== PROBLEM DETAILS ==
Using the records below, quote only the span that opens with the line containing "Definition read_sign (s" and closes with the line containing "if isdigit c", exactly and inclusively.

Stored items:

········

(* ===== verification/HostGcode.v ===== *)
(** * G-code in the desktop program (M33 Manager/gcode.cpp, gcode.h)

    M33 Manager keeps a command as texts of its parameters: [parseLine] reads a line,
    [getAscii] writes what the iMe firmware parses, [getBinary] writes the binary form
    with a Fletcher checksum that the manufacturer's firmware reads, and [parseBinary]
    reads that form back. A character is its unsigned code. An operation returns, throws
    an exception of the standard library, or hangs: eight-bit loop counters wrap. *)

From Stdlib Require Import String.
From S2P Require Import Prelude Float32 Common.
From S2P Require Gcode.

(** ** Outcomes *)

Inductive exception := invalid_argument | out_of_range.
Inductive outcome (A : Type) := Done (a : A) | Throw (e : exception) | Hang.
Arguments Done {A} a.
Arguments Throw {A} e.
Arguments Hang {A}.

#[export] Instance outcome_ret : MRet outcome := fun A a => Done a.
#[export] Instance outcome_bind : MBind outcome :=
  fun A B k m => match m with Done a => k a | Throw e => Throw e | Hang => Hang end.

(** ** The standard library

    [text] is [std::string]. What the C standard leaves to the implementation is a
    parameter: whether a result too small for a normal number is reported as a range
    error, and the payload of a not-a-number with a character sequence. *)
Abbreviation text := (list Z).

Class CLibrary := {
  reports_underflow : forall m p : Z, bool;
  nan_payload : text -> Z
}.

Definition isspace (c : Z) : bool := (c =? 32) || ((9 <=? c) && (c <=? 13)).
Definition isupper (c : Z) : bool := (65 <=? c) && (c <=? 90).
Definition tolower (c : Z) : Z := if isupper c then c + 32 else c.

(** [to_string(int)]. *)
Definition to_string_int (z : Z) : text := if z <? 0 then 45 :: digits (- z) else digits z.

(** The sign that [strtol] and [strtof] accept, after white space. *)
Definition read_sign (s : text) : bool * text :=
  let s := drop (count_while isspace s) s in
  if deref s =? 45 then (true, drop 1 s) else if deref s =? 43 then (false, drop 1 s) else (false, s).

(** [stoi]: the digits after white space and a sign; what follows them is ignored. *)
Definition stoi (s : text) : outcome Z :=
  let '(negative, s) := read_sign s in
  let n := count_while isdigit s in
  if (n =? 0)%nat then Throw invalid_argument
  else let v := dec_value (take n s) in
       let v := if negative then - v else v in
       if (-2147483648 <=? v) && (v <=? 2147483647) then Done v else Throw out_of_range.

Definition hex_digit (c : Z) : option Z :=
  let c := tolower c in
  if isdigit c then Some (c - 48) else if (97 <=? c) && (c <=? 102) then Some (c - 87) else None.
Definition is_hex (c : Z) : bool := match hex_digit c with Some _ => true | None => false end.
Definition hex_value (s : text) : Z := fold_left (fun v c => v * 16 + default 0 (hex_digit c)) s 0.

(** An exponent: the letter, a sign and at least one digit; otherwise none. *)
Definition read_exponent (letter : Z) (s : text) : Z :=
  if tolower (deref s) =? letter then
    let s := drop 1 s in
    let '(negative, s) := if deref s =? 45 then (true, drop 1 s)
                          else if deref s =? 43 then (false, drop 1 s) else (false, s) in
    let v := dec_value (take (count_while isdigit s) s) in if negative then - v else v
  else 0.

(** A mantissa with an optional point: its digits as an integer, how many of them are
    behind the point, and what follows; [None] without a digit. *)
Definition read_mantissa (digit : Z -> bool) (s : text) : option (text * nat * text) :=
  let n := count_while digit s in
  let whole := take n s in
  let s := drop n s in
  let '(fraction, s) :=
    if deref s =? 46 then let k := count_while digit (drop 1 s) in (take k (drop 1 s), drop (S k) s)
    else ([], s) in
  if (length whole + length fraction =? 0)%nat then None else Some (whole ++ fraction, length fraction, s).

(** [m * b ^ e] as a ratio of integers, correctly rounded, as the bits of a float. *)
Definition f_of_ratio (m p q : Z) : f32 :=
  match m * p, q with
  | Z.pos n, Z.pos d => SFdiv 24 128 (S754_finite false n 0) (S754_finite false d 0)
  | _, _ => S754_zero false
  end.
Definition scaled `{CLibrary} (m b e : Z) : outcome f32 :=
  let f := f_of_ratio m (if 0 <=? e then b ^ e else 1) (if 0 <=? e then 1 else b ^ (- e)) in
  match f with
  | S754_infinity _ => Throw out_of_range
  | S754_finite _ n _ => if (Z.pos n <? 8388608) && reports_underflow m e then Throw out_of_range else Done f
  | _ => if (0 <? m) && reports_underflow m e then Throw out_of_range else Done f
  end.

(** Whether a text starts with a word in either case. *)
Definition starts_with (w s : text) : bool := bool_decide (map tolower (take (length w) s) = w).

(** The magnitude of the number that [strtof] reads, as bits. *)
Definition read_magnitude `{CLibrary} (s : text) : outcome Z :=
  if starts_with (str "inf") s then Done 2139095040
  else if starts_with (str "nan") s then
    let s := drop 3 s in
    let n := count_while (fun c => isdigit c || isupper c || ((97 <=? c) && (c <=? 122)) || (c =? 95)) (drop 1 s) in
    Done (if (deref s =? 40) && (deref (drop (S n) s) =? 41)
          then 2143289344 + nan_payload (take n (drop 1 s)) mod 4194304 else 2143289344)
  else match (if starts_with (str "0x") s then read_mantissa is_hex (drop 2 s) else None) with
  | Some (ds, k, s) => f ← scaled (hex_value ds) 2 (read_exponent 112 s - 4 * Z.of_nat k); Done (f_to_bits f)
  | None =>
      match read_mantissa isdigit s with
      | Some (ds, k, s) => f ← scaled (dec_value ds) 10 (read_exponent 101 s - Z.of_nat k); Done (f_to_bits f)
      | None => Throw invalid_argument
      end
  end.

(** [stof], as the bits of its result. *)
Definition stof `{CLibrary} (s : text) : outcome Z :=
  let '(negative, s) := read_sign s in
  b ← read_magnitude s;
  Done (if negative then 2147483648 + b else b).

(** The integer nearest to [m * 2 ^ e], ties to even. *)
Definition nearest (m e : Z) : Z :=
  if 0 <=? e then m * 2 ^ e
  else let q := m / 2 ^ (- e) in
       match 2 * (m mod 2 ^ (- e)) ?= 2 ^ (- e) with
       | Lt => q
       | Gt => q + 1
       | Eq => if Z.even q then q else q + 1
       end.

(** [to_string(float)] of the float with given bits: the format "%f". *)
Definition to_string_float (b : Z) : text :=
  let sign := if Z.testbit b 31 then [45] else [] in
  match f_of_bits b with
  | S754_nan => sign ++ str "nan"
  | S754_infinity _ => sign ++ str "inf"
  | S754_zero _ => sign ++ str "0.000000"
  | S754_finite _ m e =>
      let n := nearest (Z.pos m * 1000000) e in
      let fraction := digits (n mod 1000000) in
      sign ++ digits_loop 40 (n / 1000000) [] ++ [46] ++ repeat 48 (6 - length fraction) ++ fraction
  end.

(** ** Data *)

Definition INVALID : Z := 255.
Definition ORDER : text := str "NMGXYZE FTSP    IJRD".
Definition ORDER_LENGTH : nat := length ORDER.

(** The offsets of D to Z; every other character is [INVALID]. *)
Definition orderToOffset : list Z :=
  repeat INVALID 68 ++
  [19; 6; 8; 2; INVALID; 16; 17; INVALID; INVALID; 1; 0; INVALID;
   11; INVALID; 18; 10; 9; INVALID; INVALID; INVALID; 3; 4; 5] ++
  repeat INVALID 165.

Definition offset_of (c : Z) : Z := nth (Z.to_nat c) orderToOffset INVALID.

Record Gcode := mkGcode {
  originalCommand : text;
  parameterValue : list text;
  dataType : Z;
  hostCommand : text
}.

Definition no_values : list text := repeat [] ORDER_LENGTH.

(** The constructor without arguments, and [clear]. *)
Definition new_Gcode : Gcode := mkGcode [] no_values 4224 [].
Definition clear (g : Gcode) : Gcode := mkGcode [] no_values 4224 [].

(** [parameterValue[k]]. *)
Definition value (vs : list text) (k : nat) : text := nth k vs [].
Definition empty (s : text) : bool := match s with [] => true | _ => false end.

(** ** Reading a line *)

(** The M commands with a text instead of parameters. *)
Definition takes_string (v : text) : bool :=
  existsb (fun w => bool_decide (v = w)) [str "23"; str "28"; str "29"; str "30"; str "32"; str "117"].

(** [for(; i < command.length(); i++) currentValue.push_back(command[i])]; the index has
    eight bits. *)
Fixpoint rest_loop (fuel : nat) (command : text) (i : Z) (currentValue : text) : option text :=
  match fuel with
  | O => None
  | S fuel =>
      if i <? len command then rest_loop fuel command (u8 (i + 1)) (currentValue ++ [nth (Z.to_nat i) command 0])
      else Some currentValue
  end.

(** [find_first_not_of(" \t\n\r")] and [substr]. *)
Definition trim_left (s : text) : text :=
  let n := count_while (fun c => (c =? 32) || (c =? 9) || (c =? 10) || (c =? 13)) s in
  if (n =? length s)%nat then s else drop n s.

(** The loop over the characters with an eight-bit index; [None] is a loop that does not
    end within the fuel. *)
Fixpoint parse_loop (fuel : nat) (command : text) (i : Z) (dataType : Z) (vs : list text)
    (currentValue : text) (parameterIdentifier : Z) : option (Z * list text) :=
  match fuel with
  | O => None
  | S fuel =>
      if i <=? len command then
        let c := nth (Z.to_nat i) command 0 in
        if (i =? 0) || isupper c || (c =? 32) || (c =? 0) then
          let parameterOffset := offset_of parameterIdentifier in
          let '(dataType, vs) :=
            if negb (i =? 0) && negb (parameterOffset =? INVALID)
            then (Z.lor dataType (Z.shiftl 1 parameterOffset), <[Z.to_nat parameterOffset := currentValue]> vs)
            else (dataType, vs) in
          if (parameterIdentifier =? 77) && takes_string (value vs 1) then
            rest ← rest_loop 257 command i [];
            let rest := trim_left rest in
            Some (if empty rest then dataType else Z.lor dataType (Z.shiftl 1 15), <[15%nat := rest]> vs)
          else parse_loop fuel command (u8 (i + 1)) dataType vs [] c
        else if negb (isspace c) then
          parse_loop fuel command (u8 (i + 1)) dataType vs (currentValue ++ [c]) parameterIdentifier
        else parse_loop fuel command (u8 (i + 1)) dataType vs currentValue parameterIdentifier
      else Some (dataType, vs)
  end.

········

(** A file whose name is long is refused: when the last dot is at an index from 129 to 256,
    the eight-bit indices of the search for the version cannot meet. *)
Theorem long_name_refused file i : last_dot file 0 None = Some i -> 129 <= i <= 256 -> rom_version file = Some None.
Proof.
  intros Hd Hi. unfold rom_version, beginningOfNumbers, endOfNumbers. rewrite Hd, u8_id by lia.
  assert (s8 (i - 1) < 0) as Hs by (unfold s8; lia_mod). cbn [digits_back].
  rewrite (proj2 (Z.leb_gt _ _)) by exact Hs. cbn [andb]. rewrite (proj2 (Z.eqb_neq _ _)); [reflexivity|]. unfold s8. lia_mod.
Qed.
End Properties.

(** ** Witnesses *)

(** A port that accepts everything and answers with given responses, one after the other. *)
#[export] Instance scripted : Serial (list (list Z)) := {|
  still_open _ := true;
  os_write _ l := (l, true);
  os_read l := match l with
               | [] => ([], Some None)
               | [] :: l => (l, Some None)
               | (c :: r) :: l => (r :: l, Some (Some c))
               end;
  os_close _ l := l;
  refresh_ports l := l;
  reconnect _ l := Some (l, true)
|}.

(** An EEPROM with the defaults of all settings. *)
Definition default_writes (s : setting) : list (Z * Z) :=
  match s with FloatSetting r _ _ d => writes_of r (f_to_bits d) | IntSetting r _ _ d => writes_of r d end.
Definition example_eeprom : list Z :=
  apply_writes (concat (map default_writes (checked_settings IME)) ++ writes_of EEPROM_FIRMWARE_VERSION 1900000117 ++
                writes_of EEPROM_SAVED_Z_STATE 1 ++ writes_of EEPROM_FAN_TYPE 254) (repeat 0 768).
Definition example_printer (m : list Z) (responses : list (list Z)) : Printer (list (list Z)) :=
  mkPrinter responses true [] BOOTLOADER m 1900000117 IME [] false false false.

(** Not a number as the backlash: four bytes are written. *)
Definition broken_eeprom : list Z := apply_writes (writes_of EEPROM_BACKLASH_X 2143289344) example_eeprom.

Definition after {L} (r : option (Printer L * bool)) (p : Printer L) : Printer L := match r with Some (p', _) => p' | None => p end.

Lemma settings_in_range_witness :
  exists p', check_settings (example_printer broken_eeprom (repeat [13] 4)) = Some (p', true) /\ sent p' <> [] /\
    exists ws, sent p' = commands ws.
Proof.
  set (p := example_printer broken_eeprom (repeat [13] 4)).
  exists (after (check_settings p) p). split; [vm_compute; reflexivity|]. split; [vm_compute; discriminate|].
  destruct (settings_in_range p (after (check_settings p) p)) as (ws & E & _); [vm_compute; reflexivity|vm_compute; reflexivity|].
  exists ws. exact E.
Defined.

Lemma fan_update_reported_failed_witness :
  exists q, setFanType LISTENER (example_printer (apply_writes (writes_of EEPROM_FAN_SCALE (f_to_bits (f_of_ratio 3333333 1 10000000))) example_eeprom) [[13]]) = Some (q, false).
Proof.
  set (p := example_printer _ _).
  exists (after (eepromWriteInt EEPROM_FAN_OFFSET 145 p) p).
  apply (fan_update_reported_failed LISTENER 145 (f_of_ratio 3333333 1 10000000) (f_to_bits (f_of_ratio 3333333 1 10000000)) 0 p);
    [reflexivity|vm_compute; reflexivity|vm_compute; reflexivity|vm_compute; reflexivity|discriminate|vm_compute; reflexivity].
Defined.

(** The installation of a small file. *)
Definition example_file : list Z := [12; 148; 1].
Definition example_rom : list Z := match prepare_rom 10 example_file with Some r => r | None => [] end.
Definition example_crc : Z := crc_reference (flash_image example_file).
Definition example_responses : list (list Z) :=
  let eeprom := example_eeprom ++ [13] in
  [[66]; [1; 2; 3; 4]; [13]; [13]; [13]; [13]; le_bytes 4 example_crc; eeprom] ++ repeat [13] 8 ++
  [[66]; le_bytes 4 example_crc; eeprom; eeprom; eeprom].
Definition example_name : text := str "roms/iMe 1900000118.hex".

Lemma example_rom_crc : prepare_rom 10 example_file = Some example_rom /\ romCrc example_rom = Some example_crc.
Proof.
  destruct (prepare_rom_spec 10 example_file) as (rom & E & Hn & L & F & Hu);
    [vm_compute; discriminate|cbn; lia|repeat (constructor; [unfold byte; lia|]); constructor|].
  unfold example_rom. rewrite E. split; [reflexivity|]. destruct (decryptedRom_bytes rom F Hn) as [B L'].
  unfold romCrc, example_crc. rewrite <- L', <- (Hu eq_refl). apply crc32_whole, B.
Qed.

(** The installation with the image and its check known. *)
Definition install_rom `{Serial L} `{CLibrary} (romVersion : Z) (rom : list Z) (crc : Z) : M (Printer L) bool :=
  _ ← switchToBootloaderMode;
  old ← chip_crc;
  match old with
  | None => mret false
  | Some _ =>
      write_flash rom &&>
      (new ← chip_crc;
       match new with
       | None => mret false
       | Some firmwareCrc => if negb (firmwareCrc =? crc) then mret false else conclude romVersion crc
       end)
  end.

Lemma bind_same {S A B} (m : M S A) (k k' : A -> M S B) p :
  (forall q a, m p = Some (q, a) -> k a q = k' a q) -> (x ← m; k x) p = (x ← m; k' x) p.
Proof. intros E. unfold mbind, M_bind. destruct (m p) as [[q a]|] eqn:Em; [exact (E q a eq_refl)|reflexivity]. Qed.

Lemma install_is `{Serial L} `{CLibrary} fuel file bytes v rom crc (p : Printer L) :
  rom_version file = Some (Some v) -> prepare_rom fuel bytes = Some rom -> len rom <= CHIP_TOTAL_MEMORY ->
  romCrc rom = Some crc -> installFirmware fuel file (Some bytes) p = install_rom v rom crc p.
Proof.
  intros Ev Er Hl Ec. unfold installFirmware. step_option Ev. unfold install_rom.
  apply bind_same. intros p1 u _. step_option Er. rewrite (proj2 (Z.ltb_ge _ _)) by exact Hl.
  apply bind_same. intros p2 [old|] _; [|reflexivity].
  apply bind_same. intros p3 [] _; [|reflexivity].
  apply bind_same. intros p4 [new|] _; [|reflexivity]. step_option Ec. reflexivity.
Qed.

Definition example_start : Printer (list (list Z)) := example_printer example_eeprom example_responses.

········

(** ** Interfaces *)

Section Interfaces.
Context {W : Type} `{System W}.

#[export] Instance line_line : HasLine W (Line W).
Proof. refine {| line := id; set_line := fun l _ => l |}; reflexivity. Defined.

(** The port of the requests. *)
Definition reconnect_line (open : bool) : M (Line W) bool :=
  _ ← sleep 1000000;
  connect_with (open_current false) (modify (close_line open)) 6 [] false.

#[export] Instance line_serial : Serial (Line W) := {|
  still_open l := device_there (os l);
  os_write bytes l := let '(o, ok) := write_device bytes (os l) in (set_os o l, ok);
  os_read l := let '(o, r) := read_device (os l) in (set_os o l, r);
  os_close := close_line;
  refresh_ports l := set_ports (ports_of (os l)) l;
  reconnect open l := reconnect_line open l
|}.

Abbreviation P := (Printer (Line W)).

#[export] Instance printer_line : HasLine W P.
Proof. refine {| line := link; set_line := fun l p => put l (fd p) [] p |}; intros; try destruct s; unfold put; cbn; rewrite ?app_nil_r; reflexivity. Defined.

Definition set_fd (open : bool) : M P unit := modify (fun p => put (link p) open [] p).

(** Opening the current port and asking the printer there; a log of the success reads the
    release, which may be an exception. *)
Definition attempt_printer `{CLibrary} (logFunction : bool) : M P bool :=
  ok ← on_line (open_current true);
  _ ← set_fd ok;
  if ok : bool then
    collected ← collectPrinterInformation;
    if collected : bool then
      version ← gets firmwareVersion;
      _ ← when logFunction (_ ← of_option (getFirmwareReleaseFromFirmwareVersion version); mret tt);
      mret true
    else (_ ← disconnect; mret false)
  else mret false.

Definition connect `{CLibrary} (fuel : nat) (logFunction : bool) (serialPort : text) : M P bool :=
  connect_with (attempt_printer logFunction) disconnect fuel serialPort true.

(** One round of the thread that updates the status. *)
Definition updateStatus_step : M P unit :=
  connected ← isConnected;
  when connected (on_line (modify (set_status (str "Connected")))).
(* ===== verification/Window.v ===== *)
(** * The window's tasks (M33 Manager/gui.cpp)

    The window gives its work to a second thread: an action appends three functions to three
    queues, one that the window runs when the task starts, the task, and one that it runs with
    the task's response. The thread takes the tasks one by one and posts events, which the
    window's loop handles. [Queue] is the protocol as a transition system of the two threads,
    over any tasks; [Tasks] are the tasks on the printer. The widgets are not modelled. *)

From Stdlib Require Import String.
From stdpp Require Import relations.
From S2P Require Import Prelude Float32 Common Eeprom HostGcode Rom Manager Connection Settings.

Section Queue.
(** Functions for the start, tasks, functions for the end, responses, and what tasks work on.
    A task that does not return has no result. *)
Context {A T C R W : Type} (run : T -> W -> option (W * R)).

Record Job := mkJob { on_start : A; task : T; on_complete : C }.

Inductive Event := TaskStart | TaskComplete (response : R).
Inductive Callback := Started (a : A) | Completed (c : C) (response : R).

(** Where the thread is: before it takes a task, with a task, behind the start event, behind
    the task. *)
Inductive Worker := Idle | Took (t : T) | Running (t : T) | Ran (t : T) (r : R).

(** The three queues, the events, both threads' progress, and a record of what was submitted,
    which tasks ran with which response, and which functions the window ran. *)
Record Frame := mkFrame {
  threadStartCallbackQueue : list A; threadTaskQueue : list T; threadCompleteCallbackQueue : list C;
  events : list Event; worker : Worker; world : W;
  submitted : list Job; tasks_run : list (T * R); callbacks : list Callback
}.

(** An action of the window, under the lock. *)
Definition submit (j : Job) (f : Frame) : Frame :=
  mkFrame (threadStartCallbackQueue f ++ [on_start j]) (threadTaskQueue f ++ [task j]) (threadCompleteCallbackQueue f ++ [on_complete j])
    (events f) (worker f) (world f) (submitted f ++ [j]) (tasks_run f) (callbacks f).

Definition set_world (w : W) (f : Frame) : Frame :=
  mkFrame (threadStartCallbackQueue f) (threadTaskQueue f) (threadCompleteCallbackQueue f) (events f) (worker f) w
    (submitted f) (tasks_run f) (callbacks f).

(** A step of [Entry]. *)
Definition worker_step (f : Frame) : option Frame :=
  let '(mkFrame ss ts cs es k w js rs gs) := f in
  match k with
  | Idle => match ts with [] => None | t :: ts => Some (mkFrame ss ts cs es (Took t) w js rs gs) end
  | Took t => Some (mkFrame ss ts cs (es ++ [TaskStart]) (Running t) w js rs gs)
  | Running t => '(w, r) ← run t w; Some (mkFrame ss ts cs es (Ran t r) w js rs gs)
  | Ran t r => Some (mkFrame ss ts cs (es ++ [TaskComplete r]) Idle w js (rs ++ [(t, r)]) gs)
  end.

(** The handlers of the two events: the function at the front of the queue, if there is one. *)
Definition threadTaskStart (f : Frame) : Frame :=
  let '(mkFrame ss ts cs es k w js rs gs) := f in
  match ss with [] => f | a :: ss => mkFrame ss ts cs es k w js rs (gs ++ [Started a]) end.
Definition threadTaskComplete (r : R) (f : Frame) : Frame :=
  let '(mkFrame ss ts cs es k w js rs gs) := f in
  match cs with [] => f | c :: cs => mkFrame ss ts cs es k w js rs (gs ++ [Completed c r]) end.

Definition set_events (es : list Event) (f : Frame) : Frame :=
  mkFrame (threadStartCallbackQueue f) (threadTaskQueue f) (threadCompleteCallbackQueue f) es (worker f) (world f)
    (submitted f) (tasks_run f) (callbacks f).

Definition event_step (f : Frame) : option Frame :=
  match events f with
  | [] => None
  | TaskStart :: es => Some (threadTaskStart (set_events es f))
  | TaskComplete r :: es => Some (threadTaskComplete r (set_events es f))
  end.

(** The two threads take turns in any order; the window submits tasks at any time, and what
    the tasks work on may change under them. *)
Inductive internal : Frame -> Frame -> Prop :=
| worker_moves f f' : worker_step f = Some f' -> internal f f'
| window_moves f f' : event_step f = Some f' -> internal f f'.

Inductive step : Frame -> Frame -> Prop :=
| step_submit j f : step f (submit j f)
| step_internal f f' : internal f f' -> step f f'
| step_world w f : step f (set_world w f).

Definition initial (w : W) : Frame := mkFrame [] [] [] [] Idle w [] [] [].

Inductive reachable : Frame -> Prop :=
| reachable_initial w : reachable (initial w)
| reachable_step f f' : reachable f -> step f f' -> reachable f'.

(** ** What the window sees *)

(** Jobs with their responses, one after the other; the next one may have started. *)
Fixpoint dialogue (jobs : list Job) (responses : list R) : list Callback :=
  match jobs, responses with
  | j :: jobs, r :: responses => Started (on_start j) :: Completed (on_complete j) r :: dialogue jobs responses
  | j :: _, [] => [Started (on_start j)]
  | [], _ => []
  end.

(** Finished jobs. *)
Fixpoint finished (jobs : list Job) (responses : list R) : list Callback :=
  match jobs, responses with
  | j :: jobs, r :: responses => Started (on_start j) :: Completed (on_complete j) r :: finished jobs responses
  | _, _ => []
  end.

········

== RESPONSE TO THIS EXERCISE ==
Definition read_sign (s : text) : bool * text :=
  let s := drop (count_while isspace s) s in
  if deref s =? 45 then (true, drop 1 s) else if deref s =? 43 then (false, drop 1 s) else (false, s).

(** [stoi]: the digits after white space and a sign; what follows them is ignored. *)
Definition stoi (s : text) : outcome Z :=
  let '(negative, s) := read_sign s in
  let n := count_while isdigit s in
  if (n =? 0)%nat then Throw invalid_argument
  else let v := dec_value (take n s) in
       let v := if negative then - v else v in
       if (-2147483648 <=? v) && (v <=? 2147483647) then Done v else Throw out_of_range.

Definition hex_digit (c : Z) : option Z :=
  let c := tolower c in
  if isdigit c then Some (c - 48) else if (97 <=? c) && (c <=? 102) then Some (c - 87) else None.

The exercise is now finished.